A friend of mine recently wrote about his experience with the free online file storage service, Box.net. I admit I wasn’t surprised to hear about his less than stellar experience, as I ran into several situations where the Box.net crew left me wondering if they were actually serious about running their company.

I have a similar list of issues, but not from the perspective of a user, but as a developer of their public API.

Flashback to February, Aaron contacted me with a request to do a review on the relaunch of Box.net. I really didn’t want to write a review, but I wanted to do something useful for them, so when I noticed they had a developer API, I decided to do them a favor and provide an implementation in Java. It started out easy enough; a very simple REST API–you send HTTP, they send XML.

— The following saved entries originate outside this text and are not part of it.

Lemma issue_steps d request user : steps root (issue d request user) (fun _ => True).
Proof using.
  apply steps_seq, spec_some. intros signed _. eapply (steps_bind _ _ _ (fun _ => True)).
  - destruct (l_remember request); [|by apply spec_ret]. destruct (generate_refresh_token _) as [raw hash].
    apply steps_seq, spec_some. intros expires _. eapply steps_bind; [apply store_session_steps|]. intros _ _. by apply spec_ret.
  - intros refresh _. by apply spec_ret.
Qed.

Lemma issue_fails d request user : fails (fun e => e <> InvalidCredentials) (issue d request user).
Proof using.
  apply fails_bind; [auto with fails|]. intros signed. apply fails_bind; [|auto with fails].
  destruct (l_remember request); [|auto with fails]. destruct (generate_refresh_token _) as [raw hash].
  apply fails_bind; [auto with fails|]. intros expires. apply fails_bind; [|auto with fails].
  apply fails_transaction; [done|done|]. apply fails_bind; [by apply fails_execute|]. intros _. by apply fails_execute.
Qed.

Lemma login_steps d request : steps root (login d request) (fun _ => True).
Proof using.
  apply steps_seq, steps_query. intros s0 _. apply steps_seq, spec_some. intros user _. apply steps_seq, spec_some. intros is_valid _.
  do 2 (apply steps_seq, spec_guard; intros _).
  eapply steps_bind; [by eapply (spec_caught _ _ _ _ (fun _ => True)); [apply is_active_steps|..]|].
  intros active _. apply steps_seq, spec_guard. intros _. apply issue_steps.
Qed.
Definition unified_direct_response (resp_id : str) (created_at : Z) (capability : ModelCapability) (result : value) : value :=
  let output := match capability with
    | Embedding => embedding_output result
    | Stt => VArray [json [("type", vstr "transcription"); ("text", default VNull (get "text" result))]]
    | Tts => VArray [json [("type", vstr "audio"); ("data", default VNull (get "audio" result));
                           ("content_type", default VNull (get "content_type" result))]]
    | _ => result
    end in
  json [("id", VString resp_id); ("object", vstr "response"); ("created_at", vnat created_at);
        ("model", default VNull (get "model" result)); ("capability", VString (capability_as_str capability));
        ("status", vstr "completed"); ("incomplete_details", VNull); ("output", output);
        ("usage", unified_usage result); ("error", VNull)].

Definition validate_chat_result (result : value) : Prelude.result unit HttpError :=
  if is_valid_chat_completions_response result then Ok tt
  else Err (service_unavailable "AI provider returned an invalid response").

(** [responses_response.capability = ..]. *)
Definition with_capability (c : str) (r : ResponsesResponse) : ResponsesResponse :=
  {| resp_id := resp_id r; resp_created_at := resp_created_at r; resp_model := resp_model r; resp_capability := c;
     resp_status := resp_status r; resp_incomplete_details := resp_incomplete_details r;
     resp_output := resp_output r; resp_usage := resp_usage r; resp_error := resp_error r |}.

(** ** The handler *)

Record AuthUser := { auth_user_id : str; auth_role : str; auth_tenant_id : str }.

Section Handler.
Context {U : UrlLibrary} {K : Sealing} {J : JsonText} {B : Base64Text} {D : Jsonb} {R : Redis}.
Context (show_f64 : f64 -> str) (text_of_bytes : bytes -> str) (header_safe : str -> bool).
(** [serde_json::from_value] of the derived request type, or its message. *)
Context (parse_request : value -> result ResponsesRequest str).

(** What is outside of the handler: the gateway's service and provider, the
    database's moments, the answer of the tenant service, fresh names, the clock. *)
Record environment := {
  gateway : Service; upstream : provider; around : surroundings; moments : nat -> Sql.moment Billing.tables;
  tenant_active : option bool; fresh_resp_id : str; fresh_msg_id : str; now : Z
}.

(** The billing tables with the number of statements so far, and the gateway's world. *)
Record server := { billing : Billing.tables; statements : nat; gateway_world : world }.

Inductive reply := Direct (v : value) | Answer (r : ResponsesResponse) | StreamOpened (s : started).

Definition with_billing (s : Billing.tables) (n : nat) (st : server) : server :=
  {| billing := s; statements := n; gateway_world := gateway_world st |}.
Definition with_world (w : world) (st : server) : server :=
  {| billing := billing st; statements := statements st; gateway_world := w |}.

Definition require_active_tenant (e : environment) : result unit HttpError :=
  match tenant_active e with
  | None => Err (http_internal "Failed to verify tenant")
  | Some false => Err (forbidden "Tenant is disabled")
  | Some true => Ok tt
  end.

Definition consume_plan_quota (e : environment) (actor : AuthUser) (st : server) :
    result (option Z) HttpError * server :=
  if negb (str_eqb (auth_role actor) (lit "user")) then (Ok None, st)
  else
  match parse_i64 (auth_user_id actor) with
  | None => (Err (unauthorized "Invalid user ID in token"), st)
  | Some user_id =>
      let '(r, s, n) := consume_call user_id (moments e) (statements st) (billing st) in
      let st := with_billing s n st in
      match r with
      | Ok instance_id => (Ok (Some instance_id), st)
      | Err NoActivePlan =>
          (Err (with_status 403 "no_active_plan"
             (lit "No active plan with remaining calls — purchase or renew a plan to call the AI API")), st)
      | Err _ => (Err (http_internal "Plan quota check failed"), st)
      end
  end.

Definition refund_plan_call (e : environment) (ticket : option Z) (st : server) : server :=
  match ticket with
  | None => st
  | Some instance_id =>
      let '(_, s, n) := refund_call instance_id (moments e) (statements st) (billing st) in with_billing s n st
  end.

(** A gateway failure: only [NoChannel] gives the call back. *)
Definition gateway_failed (e : environment) (ticket : option Z) (error : GatewayError) (st : server) :
    result reply HttpError * server :=
  (Err (handle_gateway_error error), match error with NoChannel => refund_plan_call e ticket st | _ => st end).

Definition handle_direct_capability (e : environment) (actor : AuthUser) (capability : ModelCapability) (body : value)
    (st : server) : result reply HttpError * server :=
  match prepare_direct capability body with
  | Err error => (Err error, st)
  | Ok object =>
      let '(ticket, st) := consume_plan_quota e actor st in
      match ticket with
      | Err error => (Err error, st)
      | Ok ticket =>
          let '(r, w) := proxy show_f64 text_of_bytes header_safe (gateway e) (upstream e) (around e)
                           (auth_tenant_id actor) (auth_user_id actor) capability [capability] (VObject object)
                           (gateway_world st) in
          let st := with_world w st in
          match r with
          | Ok v => (Ok (Direct (unified_direct_response (fresh_resp_id e) (now e) capability v)), st)
          | Err error => gateway_failed e ticket error st
          end
      end
  end.

Definition handle_non_streaming (e : environment) (actor : AuthUser) (capability : ModelCapability)
    (required : list ModelCapability) (upstream_body : value) (ticket : option Z) (st : server) :
    result reply HttpError * server :=
  let '(r, w) := proxy show_f64 text_of_bytes header_safe (gateway e) (upstream e) (around e)
                   (auth_tenant_id actor) (auth_user_id actor) capability required upstream_body (gateway_world st) in
  let st := with_world w st in
  match r with
  | Err error => gateway_failed e ticket error st
  | Ok v =>
      (and_then (validate_chat_result v) (fun _ =>
         Ok (Answer (with_capability (capability_as_str capability)
           (translate_response (now e) (fresh_resp_id e) (fresh_msg_id e) v (default (lit "unknown") (get_str "model" v)))))), st)
  end.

Fast forward a few months, several emails, and no results later, the list of problems with their API had grown, or perhaps I had just discovered all of them. Since sending email to them doesn’t seem to have any positive effect, I thought it would be nice if I provided issue tracking services by listing the bugs (and gripes) I have with their API. So, in no particular order:

1. None of the developers hang out on the chat room anymore.
2. The documentation is terrible; there are values that aren’t documented, and there are results that aren’t even mentioned.
3. There is an error on line 141 of /var/www/box/modAccountUpload.php
4. File uploads don’t work if the file already exists. In addition, the response doesn’t indicate a failure.
5. If the request is incorrectly constructed, a PHP fatal error occurs. An XML response with details on what I missed would be helpful.
6. Of course, you couldn’t prove any of this since the API documentation page is password protected and requests for access fall on deaf ears.

The last bullet point really made my day. All of a sudden and without warning, the page–you know the one documenting the publicly available API–became private.

Now, if you’re reading this, you might be asking yourself: “Jeez, why is this guy making such a big deal about a bad API?” You know what, in the grand scheme of things, it probably isn’t. In fact, by tomorrow, I will likely forget what I wrote for bullet point 4. But then again, the same guys running the company wrote the API… the buggy, undocumented, and closed API.